Um ótimo lugar para aplicar isso é durante o seu processo de vendas. Muitas empresas de manufatura querem melhorar o processo de vendas orientadas usando a IA. Eles devem começar se concentrando nos objetivos ou resultados do cliente em vez de pedir que eles escolham parâmetros específicos sobre um produto.
Aqui está um exemplo pessoal: recentemente comprei meu primeiro veículo elétrico (EV). Fui ao site de um fabricante de EV e a primeira coisa que vi foram os parâmetros técnicos, como Alcance: 360-558 km. É uma grande faixa, mas eu entendo o que isso significa. Mas potência? Não tenho ideia. E consumo? Agora eu realmente não entendi; é consumo bom ou ruim? Fará diferença para a viagem anual de esqui da minha família, que atualmente leva cerca de sete horas? Essa é a tipo de informação que realmente me ajudaria a decidir.
Ter uma IA para discutir meus cuidados com o fabricante de EV ajudaria a entender o que é importante para mim e traduzir esses cuidados em especificações técnicas certas para mim.
Outro exemplo é usar agentes de IA para quebrar problemas complexos em pedaços menores. Os agentes planejam e executam metas multi-etapas. Para obter o máximo proveito desses agentes, as tarefas devem ser intensivas em linguagem.

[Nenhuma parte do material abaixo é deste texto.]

(* ===== verification/KernelSteps.v ===== *)
(** * What a kernel call does to a terminal

    Every operation of [Kernel] as a step of each terminal's slot: a relation with one constructor
    per thing that can happen to a replica, and the theorem that the operations do nothing else.
    What holds of every kernel is then proved by cases on that relation. *)

From stdpp Require Import gmap.
From S2P Require Import Prelude Enums Caps Codec Ids IdBridge HistoryCache HistoryBounds Engine AgentStream Kernel.

(** What an input says of one terminal. *)
Inductive TermEvent : Type :=
| Ev_begin (key : ReplicaKey) (geometry : CanonicalGeometry) (base : Z)
| Ev_chunk (g : GenerationId) (seq : Z) (payload : bytes)
| Ev_ready (g : GenerationId)
| Ev_output (g : GenerationId) (seq : Z) (payload : bytes)
| Ev_retire (g : GenerationId)
| Ev_local
| Ev_gone
| Ev_none.

Section Steps.
  Context {Adapter Replica EngineError : Type} {EA : EngineAdapter Adapter Replica EngineError} {J : Json}.
  Context {PA : EnginePresentationAdapter Adapter Replica EngineError} {DA : EngineDocumentAdapter Adapter Replica EngineError}.
  Context (payload_digest : bytes -> bytes).
  Abbreviation Kernel := (@SessionKernel Adapter Replica J).
  Abbreviation Terminal := (@TerminalState Replica).
  Abbreviation Published := (@PublishedReplica Replica).

  Implicit Types (k : Kernel).

(** ** The relation *)

(** Calls that move neither the transcript nor the live sequence. *)
Inductive Local : Replica -> Replica -> Prop :=
| Local_refl r : Local r r
| Local_clear a r r' a' r'' : clear_document_state a r = (r', a') -> Local r' r'' -> Local r r''
| Local_page a r p res r' captured a' r'' : apply_history_page a r p = (res, r', captured, a') -> Local r' r'' -> Local r r''
| Local_presentation a r res r' a' r'' : adapter_clear_presentation a r = (res, r', a') -> Local r' r'' -> Local r r''
| Local_project a r w o m res r' a' r'' : adapter_project_history a r w o m = (res, r', a') -> Local r' r'' -> Local r r''
| Local_track a r p res r' a' r'' : adapter_track_document_anchor a r p = (res, r', a') -> Local r' r'' -> Local r r''
| Local_release a r anchor r' a' r'' : adapter_release_document_anchor a r anchor = (r', a') -> Local r' r'' -> Local r r''
| Local_search a r needle m res r' a' r'' : adapter_search_loaded a r needle m = (res, r', a') -> Local r' r'' -> Local r r''.
(** The history stays sound, under the same configuration. *)
Definition history_keeps (h h' : HistoryCache) : Prop := HistoryOk h -> HistoryOk h' /\ config h' = config h.
(** Nothing but the engine's document and the history moved. *)
Definition local_move (r r' : Published) : Prop :=
  rp_key r' = rp_key r /\ rp_geometry r' = rp_geometry r /\ rp_last_seq r' = rp_last_seq r /\ rp_next_seq r' = rp_next_seq r
  /\ Local (rp_engine r) (rp_engine r') /\ history_keeps (rp_history r) (rp_history r').
Definition fresh_for (st : Terminal) (g : GenerationId) : Prop :=
  retired st !! g = None /\ publishes st g = false /\ stages st g = false.
Definition staging_of_gen (st : Terminal) (s : Staging) : Prop :=
  staging st = Some s /\ retired st !! generation_of (sg_key s) = None.
Definition published_of_gen (st : Terminal) (r : Published) : Prop :=
  published st = Some r /\ retired st !! generation_of (rp_key r) = None.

Algumas organizações de engenharia estão adotando essa abordagem ao gerenciar requisitos complexos. Às vezes, as informações estão espalhadas por centenas ou milhares de documentos e o formato não é padronizado. Se você fosse construir um sistema de software tradicional para importar todas essas informações, haveria regras demais e exceções a essas regras. Como a IA é boa em reconhecimento de padrões, você não precisa escrever todas as regras sobre como interpretar esses documentos.
Práticas recomendadas para IA na manufatura
Divida problemas grandes em tarefas menores. A IA tem memória de trabalho limitada. Se você der a ela muitos dados ou um problema muito amplo, ela pode perder o contexto e começar a “hallucinar” ao tentar ainda fornecer uma resposta. Para reduzir esse risco, divida tarefas grandes em componentes menores e agregue os resultados — uma área onde as estruturas de agente estão se tornando especialmente eficazes.

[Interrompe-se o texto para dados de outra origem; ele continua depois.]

(** ** Layouts *)

(* phux-client-core/src/multi_pane/layout.rs PaneLayout *)
Record PaneLayout : Type := mkPaneLayout {
  pl_viewport : Z * Z; pl_rects : Rects; pl_dividers : list DividerCell; pl_hits : list DividerHit
}.
(* phux-client-core/src/multi_pane/layout.rs compute_layout_in *)
Definition compute_layout_in (layout : LayoutState) (content : Rect) (viewport : Z * Z) : PaneLayout :=
  match tree layout with
  | None => mkPaneLayout viewport ∅ [] []
  | Some n =>
      if (rw content =? 0) || (rh content =? 0) then mkPaneLayout viewport ∅ [] []
      else
        let '(segments, rects) := walk_layout n content in
        mkPaneLayout viewport rects (rasterize segments viewport) (divider_hits segments viewport)
  end.
(* phux-client-core/src/multi_pane/layout.rs compute_layout *)
Definition compute_layout (layout : LayoutState) (viewport : Z * Z) : PaneLayout :=
  compute_layout_in layout (mkRect 0 0 viewport.1 viewport.2) viewport.
(* phux-client-core/src/multi_pane/layout.rs pane_rects_in *)
Definition pane_rects_in (n : LayoutNode) (content : Rect) : Rects := (walk_layout n content).2.
(* phux-client-core/src/multi_pane/layout.rs pane_rects *)
Definition pane_rects (n : LayoutNode) (viewport : Z * Z) : Rects := pane_rects_in n (mkRect 0 0 viewport.1 viewport.2).
(* phux-client-core/src/multi_pane/layout.rs pane_rects_proportional_in *)
Definition pane_rects_proportional_in (n : LayoutNode) (content : Rect) : Rects := (walk_layout_proportional n content).2.
(** The descent of the loop, down the tree along [steps]. *)
(* phux-client-core/src/multi_pane/layout.rs split_content_span_at *)
Fixpoint split_content_span_at (n : LayoutNode) (bounds : Rect) (steps : NodePath) : option (Z * Z) :=
  match n with
  | LayoutNode_Leaf _ => None
  | LayoutNode_Split dir ratio lft rgt =>
      let '(axis_start, axis_len) := match dir with SplitDir_Horizontal => (rx bounds, rw bounds) | SplitDir_Vertical => (ry bounds, rh bounds) end in
      let content_len := saturating_sub axis_len 1 in
      match steps with
      | [] => if content_len =? 0 then None else Some (axis_start, content_len)
      | step :: rest =>
          let has_divider := 1 <=? axis_len in
          let '(min_low, min_high) :=
            match dir with
            | SplitDir_Horizontal => ((min_dims lft).1, (min_dims rgt).1)
            | SplitDir_Vertical => ((min_dims lft).2, (min_dims rgt).2)
            end in
          let low := freeze_split_dim content_len ratio min_low min_high in
          let high := content_len - low in
          let divider := axis_start + low in
          let '(start, length) :=
            match dir, step with
            | SplitDir_Horizontal, Step_Left => (rx bounds, low)
            | SplitDir_Horizontal, Step_Right => (if has_divider then divider + 1 else rx bounds, high)
            | SplitDir_Vertical, Step_Left => (ry bounds, low)
            | SplitDir_Vertical, Step_Right => (if has_divider then divider + 1 else ry bounds, high)
            end in
          let bounds' :=
            match dir with
            | SplitDir_Horizontal => mkRect start (ry bounds) length (rh bounds)
            | SplitDir_Vertical => mkRect (rx bounds) start (rw bounds) length
            end in
          match step with
          | Step_Left => split_content_span_at lft bounds' rest
          | Step_Right => split_content_span_at rgt bounds' rest
          end
      end
  end.

(** ** Clicks *)

(* phux-client-core/src/multi_pane/mouse.rs RouteDecision *)
Inductive RouteDecision : Type :=
| Route_Pane (target : ResourceId) (pane_x pane_y : Z) (focus_changed : bool)
| Route_Divider (path : NodePath) (axis : SplitDir)
| Route_Miss
| Route_NoFocus.
(** A binary64 pattern truncated to a [u16]: the tests against zero and the maximum, then [as u16]. *)
(* phux-client-core/src/multi_pane/mouse.rs clamp_cell *)
Definition clamp_cell (bits : Z) : Z :=
  let e := (bits / 2 ^ 52) mod 2048 in
  let m := bits mod 2 ^ 52 in
  if (e =? 2047) && negb (m =? 0) then 0
  else if 2 ^ 63 <=? bits then 0
  else if e =? 2047 then u16_max
  else if e <? 1023 then 0
  else if 1039 <=? e then u16_max
  else Z.min u16_max ((m + 2 ^ 52) / 2 ^ (1075 - e)).
(** [f64::from] of a [u16]. *)
Definition f64_from (n : Z) : Z := if n =? 0 then 0 else (Z.log2 n + 1022) * 2 ^ 52 + n * 2 ^ (52 - Z.log2 n).
(* phux-client-core/src/multi_pane/mouse.rs rect_contains *)
Definition rect_contains (r : Rect) (x y : Z) : bool :=
  (rx r <=? x) && (ry r <=? y) && (x <? saturating_add16 (rx r) (rw r)) && (y <? saturating_add16 (ry r) (rh r)).
(* phux-client-core/src/multi_pane/mouse.rs route_mouse_event *)
Definition route_mouse_event (layout : LayoutState) (content : Rect) (viewport : Z * Z) (mouse : MouseEvent) : RouteDecision :=
  match tree layout with
  | None => Route_NoFocus
  | Some _ =>
      let multi := compute_layout_in layout content viewport in
      if bool_decide (pl_rects multi = ∅) then Route_NoFocus
      else
        let cell_x := Z.min (clamp_cell (mouse_x mouse)) (saturating_sub viewport.1 1) in
        let cell_y := Z.min (clamp_cell (mouse_y mouse)) (saturating_sub viewport.2 1) in
        match List.find (fun '(_, rect) => rect_contains rect cell_x cell_y) (map_to_list (pl_rects multi)) with
        | Some (target, rect) =>
            Route_Pane target (f64_from (cell_x - rx rect)) (f64_from (cell_y - ry rect)) (negb (bool_decide (focus layout = Some target)))
        | None =>
            match List.find (fun h => bool_decide ((cell_x, cell_y) ∈ hit_cells h)) (pl_hits multi) with
            | Some h => Route_Divider (hit_path h) (hit_axis h)
            | None => Route_Miss
            end
        end
  end.

(** ** Small layouts *)

Definition pane_n (i : Z) : ResourceId := ResourceId_Local i.
Definition half : Z := 0x3f000000.
(** A pane on the left, two above each other on the right. *)
Definition three_panes : LayoutNode :=
  LayoutNode_Split SplitDir_Horizontal half (LayoutNode_Leaf (pane_n 1))
    (LayoutNode_Split SplitDir_Vertical half (LayoutNode_Leaf (pane_n 2)) (LayoutNode_Leaf (pane_n 3))).
Example three_panes_tiled :
  let L := compute_layout_in (mkLayout (Some three_panes) (Some (pane_n 1))) (mkRect 0 0 11 5) (11, 5) in
  pl_rects L !! pane_n 1 = Some (mkRect 0 0 5 5) /\ pl_rects L !! pane_n 2 = Some (mkRect 6 0 5 2)
  /\ pl_rects L !! pane_n 3 = Some (mkRect 6 3 5 2)
  /\ map (fun d => (cell_x d, cell_y d, cell_ch d)) (pl_dividers L)
     = [(5, 0, 0x2502); (5, 1, 0x2502); (5, 2, 0x251C); (6, 2, 0x2500); (7, 2, 0x2500); (8, 2, 0x2500); (9, 2, 0x2500); (10, 2, 0x2500);
        (5, 3, 0x2502); (5, 4, 0x2502)].
Proof. vm_compute. repeat split. Qed.
(** A viewport of two rows, the lower one kept for a status bar: the divider of the bottom pair, which has no row left, is painted
    there. *)
Definition squeezed : LayoutNode :=
  LayoutNode_Split SplitDir_Vertical half (LayoutNode_Leaf (pane_n 1))
    (LayoutNode_Split SplitDir_Horizontal half (LayoutNode_Leaf (pane_n 2)) (LayoutNode_Leaf (pane_n 3))).
Example divider_escapes_content :
  existsb (fun d => cell_y d =? 1) (pl_dividers (compute_layout_in (mkLayout (Some squeezed) None) (mkRect 0 0 11 1) (11, 2))) = true.
Proof. vm_compute. reflexivity. Qed.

Use a IA para reconhecimento de padrões, não para raciocínio autoritário. A IA é boa em reconhecimento de padrões e identificação de relações, mas não é boa para lógica e raciocínio. Por exemplo, suas habilidades de “raciocínio” e matemática são previsão, não cálculo. Portanto, as saídas podem parecer perspicazes, mas não são garantidas para serem corretas, a menos que você as conecte a outro sistema que possa validar os resultados. Nessa abordagem, a IA pode orquestrar o fluxo de trabalho, mas você fez uma decisão explícita sobre onde estão os limites operacionais.
A IA na manufatura pode criar valor real, mas existem cenários específicos onde o risco supera o benefício. Isso inclui operações críticas de segurança e qualidade. Isso também inclui cenários de baixo dados ou altamente novos, pois a IA se sai mal quando não viu dados relevantes suficientes. Ambientes altamente regulamentados são outro desafio, pois a IA ainda carece de rastreabilidade real. Sistemas de controle em tempo real com tolerâncias apertadas são outro lugar onde a IA deve ser evitada, dado que a latência ou instabilidade da IA pode ser inaceitável em processos de alta velocidade
Da Hype à Praticidade
A IA não é uma panaceia para todos os males da manufatura. Mas, considerando os casos de uso do mundo real e os conceitos errados discutidos acima, os fabricantes podem adotar uma abordagem mais equilibrada à IA. No curto prazo, o ponto-chave é usar a IA para o que ela é melhor: problemas que envolvem um alto grau de reconhecimento de padrões. Não use-a para casos que exigem previsibilidade, consistência, lógica ou cálculos.
Os fabricantes podem cortar o barulho e identificar onde a IA realmente entrega valor hoje. O objetivo não é retardar a adoção, mas garantir que as organizações implantem a IA onde ela melhora significativamente a produtividade e a tomada de decisões, em vez de simplesmente seguir o hype da indústria.